• WORK TASK: Every line below that contains the word "have" must be copied.

--- START ---

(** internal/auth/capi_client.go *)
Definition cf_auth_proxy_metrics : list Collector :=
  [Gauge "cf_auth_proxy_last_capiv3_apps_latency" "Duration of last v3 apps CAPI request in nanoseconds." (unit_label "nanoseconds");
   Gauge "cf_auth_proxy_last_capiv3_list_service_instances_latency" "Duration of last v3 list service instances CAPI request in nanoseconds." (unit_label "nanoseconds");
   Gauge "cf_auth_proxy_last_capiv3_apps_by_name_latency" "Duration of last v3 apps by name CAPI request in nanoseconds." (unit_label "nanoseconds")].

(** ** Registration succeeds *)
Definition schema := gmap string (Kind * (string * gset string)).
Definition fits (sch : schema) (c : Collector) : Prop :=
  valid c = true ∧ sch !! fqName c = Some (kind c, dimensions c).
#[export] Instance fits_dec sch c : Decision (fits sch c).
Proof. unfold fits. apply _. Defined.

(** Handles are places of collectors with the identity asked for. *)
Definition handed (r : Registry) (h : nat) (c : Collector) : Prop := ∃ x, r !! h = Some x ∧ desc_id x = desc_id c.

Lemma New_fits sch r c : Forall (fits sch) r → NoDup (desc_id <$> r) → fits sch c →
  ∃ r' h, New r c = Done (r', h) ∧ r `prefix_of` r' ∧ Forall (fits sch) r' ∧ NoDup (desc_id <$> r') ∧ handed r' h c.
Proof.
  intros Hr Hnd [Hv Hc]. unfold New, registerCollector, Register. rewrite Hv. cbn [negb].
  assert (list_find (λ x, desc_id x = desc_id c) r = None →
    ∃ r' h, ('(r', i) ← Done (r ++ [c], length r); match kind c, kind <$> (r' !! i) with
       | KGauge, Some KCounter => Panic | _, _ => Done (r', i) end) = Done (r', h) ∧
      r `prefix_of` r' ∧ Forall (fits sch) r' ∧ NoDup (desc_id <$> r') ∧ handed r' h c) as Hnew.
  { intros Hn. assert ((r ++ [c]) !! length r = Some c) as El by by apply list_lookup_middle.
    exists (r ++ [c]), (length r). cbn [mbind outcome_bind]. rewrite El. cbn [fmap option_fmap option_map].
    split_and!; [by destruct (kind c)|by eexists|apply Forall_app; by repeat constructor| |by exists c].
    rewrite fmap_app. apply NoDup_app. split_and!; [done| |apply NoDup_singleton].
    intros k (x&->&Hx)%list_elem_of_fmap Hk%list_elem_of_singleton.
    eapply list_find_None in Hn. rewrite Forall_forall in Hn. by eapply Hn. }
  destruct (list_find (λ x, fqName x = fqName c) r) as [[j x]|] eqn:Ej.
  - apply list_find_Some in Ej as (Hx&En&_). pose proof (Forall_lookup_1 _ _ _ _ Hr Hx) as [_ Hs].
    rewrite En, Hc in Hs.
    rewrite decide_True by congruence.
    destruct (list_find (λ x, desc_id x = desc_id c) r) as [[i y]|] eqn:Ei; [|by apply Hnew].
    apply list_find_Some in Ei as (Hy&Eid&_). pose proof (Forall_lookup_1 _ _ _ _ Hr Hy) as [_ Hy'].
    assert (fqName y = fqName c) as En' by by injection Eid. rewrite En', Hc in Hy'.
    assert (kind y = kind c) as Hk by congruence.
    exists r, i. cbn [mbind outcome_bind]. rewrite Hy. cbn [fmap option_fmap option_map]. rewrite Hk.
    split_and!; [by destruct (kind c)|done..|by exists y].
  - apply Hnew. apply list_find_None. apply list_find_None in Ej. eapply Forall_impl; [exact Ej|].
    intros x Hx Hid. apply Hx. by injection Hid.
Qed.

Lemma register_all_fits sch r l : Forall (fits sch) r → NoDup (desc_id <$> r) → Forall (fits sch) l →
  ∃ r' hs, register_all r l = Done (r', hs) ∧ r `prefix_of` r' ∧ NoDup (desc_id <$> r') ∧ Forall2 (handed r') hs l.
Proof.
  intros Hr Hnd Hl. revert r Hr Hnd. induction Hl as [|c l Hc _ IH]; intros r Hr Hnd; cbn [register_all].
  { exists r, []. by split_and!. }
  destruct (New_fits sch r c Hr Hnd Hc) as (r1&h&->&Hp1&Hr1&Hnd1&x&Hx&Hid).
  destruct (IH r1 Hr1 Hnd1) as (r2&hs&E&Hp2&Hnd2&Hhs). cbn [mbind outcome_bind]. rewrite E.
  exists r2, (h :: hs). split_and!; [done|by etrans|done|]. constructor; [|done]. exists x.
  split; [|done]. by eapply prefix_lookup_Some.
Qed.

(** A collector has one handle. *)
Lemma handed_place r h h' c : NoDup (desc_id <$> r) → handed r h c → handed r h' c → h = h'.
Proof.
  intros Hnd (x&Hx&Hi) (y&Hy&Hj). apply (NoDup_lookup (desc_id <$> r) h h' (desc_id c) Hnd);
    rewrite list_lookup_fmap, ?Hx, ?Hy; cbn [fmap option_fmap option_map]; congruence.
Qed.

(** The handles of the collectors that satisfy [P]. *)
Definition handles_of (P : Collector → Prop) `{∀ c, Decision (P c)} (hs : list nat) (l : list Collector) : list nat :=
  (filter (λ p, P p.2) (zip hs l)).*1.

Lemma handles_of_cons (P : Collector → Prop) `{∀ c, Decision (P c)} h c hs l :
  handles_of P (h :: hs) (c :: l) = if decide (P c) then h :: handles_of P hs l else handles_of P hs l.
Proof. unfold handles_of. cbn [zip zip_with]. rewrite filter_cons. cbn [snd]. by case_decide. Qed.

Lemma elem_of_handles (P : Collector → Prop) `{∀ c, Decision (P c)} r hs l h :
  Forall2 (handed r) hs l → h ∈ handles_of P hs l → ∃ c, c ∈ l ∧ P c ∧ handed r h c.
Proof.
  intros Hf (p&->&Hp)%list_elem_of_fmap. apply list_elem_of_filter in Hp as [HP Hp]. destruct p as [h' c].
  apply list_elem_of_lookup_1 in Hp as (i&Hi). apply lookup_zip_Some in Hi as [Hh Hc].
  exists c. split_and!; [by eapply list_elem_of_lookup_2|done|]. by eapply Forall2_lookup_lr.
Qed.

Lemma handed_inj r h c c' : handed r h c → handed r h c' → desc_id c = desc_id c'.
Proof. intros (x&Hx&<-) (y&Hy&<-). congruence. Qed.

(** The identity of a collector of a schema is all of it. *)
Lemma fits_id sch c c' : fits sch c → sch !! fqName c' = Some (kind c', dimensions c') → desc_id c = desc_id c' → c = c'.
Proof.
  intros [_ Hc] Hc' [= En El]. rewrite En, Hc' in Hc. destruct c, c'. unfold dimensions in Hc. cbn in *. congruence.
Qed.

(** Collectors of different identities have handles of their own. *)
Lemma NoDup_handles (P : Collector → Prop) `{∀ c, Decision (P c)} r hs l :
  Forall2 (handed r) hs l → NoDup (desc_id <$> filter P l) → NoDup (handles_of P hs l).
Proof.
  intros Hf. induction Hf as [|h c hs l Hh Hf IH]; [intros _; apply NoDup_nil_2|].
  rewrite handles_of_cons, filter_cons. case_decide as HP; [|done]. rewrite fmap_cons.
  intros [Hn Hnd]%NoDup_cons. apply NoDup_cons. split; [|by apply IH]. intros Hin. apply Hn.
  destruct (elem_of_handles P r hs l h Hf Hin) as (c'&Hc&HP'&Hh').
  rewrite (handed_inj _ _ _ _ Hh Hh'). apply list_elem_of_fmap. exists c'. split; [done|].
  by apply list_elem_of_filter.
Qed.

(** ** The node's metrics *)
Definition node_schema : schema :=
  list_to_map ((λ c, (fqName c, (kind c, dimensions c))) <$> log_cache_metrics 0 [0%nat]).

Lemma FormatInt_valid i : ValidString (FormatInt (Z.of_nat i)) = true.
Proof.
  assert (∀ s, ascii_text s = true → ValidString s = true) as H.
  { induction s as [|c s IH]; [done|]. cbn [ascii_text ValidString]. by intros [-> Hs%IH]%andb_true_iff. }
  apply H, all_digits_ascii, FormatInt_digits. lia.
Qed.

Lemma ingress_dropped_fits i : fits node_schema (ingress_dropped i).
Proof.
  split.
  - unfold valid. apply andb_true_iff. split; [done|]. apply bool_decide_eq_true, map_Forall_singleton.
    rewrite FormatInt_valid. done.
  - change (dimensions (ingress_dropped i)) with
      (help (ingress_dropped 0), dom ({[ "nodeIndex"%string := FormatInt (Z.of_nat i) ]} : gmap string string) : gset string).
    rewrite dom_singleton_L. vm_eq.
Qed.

--- END ---
--- START ---

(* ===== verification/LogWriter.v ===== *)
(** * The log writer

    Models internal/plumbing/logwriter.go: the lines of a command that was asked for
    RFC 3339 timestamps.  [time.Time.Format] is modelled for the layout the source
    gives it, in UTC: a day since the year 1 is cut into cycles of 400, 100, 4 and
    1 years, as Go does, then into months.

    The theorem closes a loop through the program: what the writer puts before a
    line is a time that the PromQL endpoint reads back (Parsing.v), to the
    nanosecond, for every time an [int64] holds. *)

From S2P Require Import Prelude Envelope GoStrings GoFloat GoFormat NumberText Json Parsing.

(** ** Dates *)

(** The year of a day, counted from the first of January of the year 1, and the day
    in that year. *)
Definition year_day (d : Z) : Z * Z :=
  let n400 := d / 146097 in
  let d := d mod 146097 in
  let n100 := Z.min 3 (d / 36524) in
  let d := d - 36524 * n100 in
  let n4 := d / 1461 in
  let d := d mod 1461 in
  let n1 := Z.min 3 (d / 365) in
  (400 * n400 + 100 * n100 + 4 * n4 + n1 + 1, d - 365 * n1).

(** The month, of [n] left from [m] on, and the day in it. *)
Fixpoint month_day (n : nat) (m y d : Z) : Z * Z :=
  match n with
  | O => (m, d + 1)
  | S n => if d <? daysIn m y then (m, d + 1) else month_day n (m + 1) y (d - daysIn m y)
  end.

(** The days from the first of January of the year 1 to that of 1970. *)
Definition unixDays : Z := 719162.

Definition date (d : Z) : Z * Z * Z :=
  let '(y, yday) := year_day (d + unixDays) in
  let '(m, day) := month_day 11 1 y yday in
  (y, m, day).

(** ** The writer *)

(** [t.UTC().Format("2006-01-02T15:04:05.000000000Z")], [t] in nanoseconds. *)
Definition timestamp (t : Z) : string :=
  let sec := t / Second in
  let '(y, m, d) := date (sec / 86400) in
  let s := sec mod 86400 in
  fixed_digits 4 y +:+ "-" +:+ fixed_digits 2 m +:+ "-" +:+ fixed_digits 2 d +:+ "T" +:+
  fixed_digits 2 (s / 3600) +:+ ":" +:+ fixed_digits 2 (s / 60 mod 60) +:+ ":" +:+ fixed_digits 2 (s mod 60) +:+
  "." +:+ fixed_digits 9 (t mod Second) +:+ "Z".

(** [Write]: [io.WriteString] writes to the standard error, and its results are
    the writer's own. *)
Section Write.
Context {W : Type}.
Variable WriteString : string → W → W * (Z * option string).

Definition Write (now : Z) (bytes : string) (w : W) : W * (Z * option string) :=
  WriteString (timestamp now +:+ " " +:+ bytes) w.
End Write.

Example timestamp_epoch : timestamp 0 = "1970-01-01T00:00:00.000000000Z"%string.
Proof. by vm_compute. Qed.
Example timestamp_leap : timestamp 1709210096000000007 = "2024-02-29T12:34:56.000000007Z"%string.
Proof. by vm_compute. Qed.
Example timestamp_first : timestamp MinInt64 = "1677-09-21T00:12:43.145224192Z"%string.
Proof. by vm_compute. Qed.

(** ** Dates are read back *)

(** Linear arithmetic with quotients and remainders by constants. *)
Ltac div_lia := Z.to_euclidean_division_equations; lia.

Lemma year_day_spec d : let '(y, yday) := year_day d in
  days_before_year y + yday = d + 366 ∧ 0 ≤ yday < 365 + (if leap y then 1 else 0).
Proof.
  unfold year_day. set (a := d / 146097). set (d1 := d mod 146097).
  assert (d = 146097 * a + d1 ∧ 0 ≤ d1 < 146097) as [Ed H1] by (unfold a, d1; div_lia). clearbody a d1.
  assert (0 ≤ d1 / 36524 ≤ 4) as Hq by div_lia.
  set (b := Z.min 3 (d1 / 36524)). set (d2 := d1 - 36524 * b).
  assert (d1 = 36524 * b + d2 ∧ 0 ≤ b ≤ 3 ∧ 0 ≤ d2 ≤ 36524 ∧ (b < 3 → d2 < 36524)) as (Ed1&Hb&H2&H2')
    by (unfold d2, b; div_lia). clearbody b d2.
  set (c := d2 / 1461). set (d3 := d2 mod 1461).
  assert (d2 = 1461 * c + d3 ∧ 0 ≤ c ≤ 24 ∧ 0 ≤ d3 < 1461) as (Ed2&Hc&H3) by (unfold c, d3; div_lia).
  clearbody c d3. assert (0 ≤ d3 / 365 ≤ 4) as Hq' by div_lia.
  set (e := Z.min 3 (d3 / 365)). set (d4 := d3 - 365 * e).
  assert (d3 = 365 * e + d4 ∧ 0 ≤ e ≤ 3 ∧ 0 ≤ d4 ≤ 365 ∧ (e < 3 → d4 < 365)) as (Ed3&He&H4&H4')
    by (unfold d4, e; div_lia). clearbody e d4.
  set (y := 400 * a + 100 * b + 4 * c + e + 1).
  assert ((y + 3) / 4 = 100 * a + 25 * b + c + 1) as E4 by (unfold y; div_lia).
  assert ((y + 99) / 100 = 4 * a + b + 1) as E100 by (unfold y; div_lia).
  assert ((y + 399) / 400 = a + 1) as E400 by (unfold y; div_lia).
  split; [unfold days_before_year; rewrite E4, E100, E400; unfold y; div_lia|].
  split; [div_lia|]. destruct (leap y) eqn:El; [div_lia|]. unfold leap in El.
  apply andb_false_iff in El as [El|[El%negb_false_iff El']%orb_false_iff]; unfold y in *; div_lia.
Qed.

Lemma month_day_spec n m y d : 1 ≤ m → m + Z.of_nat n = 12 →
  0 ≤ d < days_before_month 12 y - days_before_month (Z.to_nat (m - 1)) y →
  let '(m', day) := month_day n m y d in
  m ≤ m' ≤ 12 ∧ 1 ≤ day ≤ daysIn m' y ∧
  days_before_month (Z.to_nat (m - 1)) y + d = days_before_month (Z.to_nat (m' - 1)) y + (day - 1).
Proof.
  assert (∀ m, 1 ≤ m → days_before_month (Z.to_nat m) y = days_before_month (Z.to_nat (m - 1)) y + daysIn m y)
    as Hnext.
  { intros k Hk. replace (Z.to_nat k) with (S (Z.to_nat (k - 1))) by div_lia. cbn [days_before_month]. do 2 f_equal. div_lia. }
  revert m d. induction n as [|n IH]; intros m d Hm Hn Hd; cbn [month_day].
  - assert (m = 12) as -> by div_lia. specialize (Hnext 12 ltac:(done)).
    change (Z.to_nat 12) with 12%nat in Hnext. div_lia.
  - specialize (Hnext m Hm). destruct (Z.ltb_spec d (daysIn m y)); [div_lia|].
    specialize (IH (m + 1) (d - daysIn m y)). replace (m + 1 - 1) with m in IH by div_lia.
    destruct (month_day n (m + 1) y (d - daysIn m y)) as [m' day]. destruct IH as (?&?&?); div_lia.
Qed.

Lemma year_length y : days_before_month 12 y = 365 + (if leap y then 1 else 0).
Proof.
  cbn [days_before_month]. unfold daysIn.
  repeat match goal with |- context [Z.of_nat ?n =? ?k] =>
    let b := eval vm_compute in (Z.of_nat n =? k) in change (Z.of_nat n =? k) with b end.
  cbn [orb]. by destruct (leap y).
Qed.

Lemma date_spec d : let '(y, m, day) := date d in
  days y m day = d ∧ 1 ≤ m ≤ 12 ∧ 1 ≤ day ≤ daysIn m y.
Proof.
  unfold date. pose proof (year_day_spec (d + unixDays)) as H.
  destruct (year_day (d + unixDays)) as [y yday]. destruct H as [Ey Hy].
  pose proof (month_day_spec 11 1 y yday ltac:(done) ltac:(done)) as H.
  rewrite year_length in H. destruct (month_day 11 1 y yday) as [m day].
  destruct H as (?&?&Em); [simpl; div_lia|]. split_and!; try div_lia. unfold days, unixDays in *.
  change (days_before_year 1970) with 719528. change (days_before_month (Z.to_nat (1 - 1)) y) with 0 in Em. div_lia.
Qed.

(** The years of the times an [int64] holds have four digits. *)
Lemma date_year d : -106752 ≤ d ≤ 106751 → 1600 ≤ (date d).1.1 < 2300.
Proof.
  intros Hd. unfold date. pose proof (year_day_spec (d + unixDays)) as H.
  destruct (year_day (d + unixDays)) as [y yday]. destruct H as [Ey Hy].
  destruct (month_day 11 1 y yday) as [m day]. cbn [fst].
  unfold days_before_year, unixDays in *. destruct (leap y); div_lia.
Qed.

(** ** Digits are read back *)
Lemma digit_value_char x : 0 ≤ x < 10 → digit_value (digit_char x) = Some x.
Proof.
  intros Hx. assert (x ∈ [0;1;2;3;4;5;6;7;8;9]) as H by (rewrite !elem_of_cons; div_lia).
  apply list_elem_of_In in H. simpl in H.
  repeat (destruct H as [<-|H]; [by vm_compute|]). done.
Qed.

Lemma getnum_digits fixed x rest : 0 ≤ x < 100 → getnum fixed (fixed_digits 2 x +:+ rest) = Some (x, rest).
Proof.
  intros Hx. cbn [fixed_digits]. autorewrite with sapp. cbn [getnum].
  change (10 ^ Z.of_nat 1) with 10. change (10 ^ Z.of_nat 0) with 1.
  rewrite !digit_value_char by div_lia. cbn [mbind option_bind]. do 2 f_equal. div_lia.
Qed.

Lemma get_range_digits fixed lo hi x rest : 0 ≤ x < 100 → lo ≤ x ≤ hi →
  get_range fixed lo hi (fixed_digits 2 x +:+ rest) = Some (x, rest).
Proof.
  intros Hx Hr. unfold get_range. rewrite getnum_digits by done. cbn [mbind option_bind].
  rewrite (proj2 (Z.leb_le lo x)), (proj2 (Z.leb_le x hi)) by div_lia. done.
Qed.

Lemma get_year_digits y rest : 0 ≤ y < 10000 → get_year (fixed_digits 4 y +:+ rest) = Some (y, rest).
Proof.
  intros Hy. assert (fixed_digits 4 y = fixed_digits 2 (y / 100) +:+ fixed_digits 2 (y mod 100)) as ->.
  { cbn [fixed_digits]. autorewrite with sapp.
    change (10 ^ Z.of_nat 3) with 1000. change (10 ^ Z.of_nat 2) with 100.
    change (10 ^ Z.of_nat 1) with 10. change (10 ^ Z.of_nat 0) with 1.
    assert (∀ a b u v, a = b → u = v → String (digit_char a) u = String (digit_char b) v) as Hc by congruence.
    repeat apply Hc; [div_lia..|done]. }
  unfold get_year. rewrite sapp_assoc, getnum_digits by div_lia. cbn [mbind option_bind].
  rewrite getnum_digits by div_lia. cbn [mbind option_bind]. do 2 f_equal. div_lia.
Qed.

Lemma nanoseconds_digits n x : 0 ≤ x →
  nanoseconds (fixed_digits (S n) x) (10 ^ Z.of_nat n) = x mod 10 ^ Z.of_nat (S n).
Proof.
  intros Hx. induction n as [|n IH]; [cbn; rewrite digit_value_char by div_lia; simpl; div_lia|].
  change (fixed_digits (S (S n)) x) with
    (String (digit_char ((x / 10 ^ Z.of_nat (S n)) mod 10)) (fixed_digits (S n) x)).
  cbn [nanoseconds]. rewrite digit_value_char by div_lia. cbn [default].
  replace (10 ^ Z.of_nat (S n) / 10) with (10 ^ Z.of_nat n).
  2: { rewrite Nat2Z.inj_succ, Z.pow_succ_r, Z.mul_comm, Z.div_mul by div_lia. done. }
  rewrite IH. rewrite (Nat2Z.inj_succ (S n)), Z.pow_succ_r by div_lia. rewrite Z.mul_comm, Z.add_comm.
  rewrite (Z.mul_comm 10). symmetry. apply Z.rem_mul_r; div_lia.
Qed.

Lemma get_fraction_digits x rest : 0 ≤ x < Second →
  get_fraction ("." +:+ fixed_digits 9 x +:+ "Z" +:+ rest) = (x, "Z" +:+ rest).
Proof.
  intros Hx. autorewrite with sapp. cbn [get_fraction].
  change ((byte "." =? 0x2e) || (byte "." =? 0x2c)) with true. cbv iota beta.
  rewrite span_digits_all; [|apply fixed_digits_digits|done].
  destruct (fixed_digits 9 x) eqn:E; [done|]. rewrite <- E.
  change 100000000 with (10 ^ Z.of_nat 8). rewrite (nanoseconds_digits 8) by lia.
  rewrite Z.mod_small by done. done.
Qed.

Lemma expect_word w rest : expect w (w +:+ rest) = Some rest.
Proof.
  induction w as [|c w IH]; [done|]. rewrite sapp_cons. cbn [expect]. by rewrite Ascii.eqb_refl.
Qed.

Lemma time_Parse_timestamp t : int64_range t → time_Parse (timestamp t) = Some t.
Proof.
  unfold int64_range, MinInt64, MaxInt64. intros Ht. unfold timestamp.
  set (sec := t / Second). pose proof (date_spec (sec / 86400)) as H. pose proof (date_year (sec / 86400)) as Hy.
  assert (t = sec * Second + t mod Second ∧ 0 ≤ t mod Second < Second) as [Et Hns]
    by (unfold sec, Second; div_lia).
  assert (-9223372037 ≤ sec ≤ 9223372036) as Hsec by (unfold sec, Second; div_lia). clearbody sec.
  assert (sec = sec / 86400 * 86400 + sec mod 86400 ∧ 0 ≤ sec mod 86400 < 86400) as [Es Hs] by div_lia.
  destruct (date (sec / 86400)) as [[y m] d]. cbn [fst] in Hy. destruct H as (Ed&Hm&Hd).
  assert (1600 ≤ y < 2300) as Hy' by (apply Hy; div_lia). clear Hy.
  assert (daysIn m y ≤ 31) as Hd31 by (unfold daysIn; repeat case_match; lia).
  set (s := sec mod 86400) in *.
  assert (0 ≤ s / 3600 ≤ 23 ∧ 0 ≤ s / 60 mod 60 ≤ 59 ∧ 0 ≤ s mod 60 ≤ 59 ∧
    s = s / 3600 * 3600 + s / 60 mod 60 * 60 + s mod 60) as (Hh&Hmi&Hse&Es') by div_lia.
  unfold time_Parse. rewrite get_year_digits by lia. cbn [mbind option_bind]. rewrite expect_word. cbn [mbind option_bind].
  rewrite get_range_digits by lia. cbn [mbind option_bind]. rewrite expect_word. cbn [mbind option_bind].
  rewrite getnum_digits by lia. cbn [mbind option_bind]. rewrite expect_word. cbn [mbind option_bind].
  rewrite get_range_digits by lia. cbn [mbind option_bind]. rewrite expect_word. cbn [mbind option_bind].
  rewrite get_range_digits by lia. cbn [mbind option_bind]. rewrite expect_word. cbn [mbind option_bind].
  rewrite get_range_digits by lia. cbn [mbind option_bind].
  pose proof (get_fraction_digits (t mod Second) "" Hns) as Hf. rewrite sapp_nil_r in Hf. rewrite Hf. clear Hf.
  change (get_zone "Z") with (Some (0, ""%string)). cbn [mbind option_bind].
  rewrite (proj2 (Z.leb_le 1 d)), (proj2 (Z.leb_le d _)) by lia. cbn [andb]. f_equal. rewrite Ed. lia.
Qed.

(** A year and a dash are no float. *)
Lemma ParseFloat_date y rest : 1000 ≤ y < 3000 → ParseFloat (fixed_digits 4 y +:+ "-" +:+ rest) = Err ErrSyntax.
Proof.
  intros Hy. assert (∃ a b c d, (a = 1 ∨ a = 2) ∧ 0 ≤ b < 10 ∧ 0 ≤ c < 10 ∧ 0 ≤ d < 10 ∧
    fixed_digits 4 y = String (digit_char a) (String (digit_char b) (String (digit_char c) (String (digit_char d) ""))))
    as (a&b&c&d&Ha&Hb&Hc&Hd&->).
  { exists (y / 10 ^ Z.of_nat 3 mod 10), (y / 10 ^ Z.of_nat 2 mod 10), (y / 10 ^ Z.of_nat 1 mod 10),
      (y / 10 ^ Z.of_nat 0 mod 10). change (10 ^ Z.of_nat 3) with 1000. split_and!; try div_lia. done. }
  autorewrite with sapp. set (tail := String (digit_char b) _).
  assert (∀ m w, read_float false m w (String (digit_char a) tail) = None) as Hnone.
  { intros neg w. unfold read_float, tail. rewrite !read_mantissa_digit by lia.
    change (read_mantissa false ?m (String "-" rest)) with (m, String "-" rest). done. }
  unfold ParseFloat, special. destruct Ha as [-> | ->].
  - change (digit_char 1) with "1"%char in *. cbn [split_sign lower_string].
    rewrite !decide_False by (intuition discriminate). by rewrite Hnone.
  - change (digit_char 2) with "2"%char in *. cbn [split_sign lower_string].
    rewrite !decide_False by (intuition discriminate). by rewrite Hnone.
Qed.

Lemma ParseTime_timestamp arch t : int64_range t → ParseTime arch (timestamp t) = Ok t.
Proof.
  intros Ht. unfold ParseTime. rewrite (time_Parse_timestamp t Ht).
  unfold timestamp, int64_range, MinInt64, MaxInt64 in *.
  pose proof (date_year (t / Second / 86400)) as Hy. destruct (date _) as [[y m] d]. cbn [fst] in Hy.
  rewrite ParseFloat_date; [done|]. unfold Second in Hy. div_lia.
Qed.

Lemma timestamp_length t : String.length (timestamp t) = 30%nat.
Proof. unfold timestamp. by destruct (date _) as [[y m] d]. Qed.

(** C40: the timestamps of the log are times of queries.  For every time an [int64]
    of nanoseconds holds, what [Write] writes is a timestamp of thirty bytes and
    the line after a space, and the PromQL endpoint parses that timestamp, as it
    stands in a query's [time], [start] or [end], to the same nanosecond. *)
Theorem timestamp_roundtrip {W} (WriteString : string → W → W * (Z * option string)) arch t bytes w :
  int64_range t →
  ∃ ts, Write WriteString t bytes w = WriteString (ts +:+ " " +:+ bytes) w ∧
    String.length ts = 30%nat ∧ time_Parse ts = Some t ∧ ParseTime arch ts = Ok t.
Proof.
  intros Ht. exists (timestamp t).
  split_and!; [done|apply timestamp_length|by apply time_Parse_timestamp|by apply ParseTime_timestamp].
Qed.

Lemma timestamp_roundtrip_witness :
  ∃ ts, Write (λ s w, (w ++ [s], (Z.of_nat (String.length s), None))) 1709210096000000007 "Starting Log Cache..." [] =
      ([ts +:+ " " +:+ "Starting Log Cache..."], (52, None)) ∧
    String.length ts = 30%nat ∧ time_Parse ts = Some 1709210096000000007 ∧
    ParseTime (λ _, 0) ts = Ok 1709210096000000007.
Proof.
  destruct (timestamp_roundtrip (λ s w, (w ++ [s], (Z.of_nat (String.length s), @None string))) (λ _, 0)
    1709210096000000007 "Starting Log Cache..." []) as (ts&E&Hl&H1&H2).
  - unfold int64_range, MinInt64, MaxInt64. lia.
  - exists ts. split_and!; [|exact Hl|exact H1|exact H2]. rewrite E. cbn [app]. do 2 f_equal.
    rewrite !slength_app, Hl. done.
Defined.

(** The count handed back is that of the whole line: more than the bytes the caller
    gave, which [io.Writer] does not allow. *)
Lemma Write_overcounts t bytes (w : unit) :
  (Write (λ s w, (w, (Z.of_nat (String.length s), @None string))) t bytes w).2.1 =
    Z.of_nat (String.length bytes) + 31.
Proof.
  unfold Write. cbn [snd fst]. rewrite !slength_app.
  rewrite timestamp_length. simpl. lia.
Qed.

--- END ---

• ANSWER FOR THIS EXERCISE:
(** Collectors of different identities have handles of their own. *)
(** The years of the times an [int64] holds have four digits. *)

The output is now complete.